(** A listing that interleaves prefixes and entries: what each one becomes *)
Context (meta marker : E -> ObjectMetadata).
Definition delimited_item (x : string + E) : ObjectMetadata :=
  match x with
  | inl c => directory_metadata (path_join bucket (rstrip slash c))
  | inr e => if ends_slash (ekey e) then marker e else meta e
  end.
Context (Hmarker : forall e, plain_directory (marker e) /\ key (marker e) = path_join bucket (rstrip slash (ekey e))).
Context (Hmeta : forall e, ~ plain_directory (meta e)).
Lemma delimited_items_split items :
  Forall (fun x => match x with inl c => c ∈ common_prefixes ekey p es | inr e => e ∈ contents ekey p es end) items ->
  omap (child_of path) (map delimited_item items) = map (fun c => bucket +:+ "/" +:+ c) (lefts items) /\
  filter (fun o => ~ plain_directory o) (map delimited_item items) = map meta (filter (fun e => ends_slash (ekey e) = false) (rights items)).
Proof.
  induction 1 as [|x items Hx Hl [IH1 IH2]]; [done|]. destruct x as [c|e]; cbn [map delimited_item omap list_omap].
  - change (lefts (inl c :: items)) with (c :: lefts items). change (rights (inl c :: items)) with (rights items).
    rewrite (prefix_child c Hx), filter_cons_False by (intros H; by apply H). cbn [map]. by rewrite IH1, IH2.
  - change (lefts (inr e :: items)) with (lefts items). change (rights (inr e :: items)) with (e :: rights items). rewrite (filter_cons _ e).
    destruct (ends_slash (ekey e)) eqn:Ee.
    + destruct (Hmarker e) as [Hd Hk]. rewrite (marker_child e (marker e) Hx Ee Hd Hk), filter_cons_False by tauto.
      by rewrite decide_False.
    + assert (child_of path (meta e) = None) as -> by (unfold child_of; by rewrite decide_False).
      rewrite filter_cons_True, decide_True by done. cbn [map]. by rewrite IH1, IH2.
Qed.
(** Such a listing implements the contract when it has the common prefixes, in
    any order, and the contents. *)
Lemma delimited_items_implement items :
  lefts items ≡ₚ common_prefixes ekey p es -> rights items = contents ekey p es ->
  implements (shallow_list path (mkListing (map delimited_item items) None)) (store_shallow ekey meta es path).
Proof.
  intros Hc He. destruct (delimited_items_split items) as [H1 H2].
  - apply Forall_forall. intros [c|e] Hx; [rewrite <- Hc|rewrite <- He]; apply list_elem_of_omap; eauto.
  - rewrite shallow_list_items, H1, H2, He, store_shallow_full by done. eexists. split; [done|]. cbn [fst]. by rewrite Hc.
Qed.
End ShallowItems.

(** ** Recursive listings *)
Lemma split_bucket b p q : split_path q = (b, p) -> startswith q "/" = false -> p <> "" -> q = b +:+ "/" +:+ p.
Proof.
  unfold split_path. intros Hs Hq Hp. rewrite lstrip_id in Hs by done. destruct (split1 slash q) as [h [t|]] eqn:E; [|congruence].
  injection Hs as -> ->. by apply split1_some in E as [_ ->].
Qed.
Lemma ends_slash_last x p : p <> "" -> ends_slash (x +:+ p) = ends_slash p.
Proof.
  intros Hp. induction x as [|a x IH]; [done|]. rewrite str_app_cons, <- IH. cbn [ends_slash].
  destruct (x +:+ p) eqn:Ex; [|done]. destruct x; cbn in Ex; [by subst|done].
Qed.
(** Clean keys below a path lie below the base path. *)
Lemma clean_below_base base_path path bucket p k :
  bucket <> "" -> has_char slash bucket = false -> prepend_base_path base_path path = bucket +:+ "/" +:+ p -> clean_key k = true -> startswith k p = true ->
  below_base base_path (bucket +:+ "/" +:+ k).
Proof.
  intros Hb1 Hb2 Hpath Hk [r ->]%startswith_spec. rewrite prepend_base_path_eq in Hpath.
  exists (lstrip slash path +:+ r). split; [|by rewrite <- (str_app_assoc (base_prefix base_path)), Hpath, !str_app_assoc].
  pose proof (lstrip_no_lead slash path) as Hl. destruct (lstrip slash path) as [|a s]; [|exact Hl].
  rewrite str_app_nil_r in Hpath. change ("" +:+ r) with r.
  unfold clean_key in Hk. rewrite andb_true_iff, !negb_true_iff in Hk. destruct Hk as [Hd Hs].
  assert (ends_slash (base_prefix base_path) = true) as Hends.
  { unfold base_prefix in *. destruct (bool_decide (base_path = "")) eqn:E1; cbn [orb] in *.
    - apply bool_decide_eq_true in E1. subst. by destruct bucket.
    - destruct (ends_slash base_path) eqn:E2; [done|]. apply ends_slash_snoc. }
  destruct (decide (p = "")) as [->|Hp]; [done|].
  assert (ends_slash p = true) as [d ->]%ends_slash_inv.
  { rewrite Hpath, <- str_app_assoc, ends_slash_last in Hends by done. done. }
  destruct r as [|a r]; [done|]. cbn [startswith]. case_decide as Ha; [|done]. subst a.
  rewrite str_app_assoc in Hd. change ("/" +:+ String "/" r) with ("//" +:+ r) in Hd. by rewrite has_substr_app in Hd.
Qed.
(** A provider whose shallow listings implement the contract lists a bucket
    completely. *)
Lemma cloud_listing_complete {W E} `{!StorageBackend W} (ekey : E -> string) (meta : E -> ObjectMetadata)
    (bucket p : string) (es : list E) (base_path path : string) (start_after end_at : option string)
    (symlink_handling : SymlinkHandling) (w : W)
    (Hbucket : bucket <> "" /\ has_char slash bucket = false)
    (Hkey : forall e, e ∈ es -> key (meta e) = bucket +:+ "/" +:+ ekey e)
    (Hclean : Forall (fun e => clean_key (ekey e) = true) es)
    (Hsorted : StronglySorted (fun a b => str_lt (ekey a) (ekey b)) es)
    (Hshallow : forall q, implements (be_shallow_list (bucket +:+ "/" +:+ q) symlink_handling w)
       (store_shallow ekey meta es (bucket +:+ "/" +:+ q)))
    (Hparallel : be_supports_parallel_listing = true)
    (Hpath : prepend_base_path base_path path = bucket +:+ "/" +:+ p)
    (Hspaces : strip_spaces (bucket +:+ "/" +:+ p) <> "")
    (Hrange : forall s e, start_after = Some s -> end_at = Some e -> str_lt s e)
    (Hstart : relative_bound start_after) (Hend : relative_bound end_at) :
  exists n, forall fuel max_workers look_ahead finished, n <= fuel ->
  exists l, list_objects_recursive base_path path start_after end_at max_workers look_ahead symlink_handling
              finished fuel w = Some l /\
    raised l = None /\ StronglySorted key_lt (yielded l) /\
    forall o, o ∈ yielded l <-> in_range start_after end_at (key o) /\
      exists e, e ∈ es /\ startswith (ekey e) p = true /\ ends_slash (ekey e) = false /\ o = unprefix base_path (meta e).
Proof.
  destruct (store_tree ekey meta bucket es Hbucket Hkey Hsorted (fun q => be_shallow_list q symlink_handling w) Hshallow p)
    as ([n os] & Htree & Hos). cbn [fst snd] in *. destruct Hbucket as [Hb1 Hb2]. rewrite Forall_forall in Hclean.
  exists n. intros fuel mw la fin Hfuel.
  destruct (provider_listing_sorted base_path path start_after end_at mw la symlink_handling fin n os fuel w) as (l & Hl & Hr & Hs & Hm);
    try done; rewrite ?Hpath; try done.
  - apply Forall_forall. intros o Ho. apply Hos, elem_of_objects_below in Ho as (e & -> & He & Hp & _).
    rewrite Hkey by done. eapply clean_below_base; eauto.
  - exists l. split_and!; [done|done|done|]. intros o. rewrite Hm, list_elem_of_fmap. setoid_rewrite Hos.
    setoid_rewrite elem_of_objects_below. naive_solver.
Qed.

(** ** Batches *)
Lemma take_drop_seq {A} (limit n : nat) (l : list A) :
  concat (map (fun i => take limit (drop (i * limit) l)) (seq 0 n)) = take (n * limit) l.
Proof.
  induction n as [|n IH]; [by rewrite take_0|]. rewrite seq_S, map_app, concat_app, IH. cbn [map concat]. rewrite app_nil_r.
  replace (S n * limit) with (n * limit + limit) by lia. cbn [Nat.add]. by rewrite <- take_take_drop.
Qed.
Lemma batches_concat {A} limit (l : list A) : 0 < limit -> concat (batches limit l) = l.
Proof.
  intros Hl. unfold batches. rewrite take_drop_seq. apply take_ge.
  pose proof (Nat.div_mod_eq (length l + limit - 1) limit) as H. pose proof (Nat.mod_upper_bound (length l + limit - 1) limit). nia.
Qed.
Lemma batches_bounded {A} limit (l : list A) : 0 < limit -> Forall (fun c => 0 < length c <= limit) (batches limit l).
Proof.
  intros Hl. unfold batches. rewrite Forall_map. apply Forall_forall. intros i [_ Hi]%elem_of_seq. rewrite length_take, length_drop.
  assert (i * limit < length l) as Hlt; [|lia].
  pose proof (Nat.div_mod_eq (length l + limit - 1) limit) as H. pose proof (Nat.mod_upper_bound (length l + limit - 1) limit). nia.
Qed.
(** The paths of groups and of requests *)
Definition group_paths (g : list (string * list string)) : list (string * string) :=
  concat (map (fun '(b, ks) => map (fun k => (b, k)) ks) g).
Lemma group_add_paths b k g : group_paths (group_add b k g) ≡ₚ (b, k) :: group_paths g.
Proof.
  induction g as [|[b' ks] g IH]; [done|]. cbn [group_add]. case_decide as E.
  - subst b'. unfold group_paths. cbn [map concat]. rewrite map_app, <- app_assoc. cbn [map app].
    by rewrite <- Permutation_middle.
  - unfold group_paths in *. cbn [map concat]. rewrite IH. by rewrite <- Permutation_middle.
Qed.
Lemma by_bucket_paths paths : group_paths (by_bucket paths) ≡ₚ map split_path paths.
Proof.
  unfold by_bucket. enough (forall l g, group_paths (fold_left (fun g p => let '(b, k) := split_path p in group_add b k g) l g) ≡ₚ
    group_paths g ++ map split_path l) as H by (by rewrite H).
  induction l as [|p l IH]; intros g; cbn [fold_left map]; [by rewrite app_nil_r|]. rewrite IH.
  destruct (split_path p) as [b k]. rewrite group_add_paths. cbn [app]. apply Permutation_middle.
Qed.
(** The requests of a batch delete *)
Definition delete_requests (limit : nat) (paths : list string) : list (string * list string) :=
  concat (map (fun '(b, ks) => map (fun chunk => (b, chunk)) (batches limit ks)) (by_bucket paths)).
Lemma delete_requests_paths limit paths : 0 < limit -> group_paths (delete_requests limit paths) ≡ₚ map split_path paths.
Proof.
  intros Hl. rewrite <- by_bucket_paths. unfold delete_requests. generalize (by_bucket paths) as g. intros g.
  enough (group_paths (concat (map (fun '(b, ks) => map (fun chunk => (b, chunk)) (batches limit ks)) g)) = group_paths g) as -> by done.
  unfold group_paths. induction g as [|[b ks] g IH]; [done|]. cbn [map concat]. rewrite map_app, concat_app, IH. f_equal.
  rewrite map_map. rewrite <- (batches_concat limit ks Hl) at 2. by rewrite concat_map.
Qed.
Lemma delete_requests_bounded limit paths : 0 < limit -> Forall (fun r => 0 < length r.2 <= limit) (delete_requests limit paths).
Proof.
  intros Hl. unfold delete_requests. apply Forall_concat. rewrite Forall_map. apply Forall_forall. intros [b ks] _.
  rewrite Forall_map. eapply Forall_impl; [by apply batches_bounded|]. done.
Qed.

**What is required**
Would you print exactly and only the lines of the material above that run from the line with "try done; rewrite ?Hpath; try done." through the line with "rewrite Hkey by", both included?

**Written answer**
    try done; rewrite ?Hpath; try done.
  - apply Forall_forall. intros o Ho. apply Hos, elem_of_objects_below in Ho as (e & -> & He & Hp & _).
    rewrite Hkey by done. eapply clean_below_base; eauto.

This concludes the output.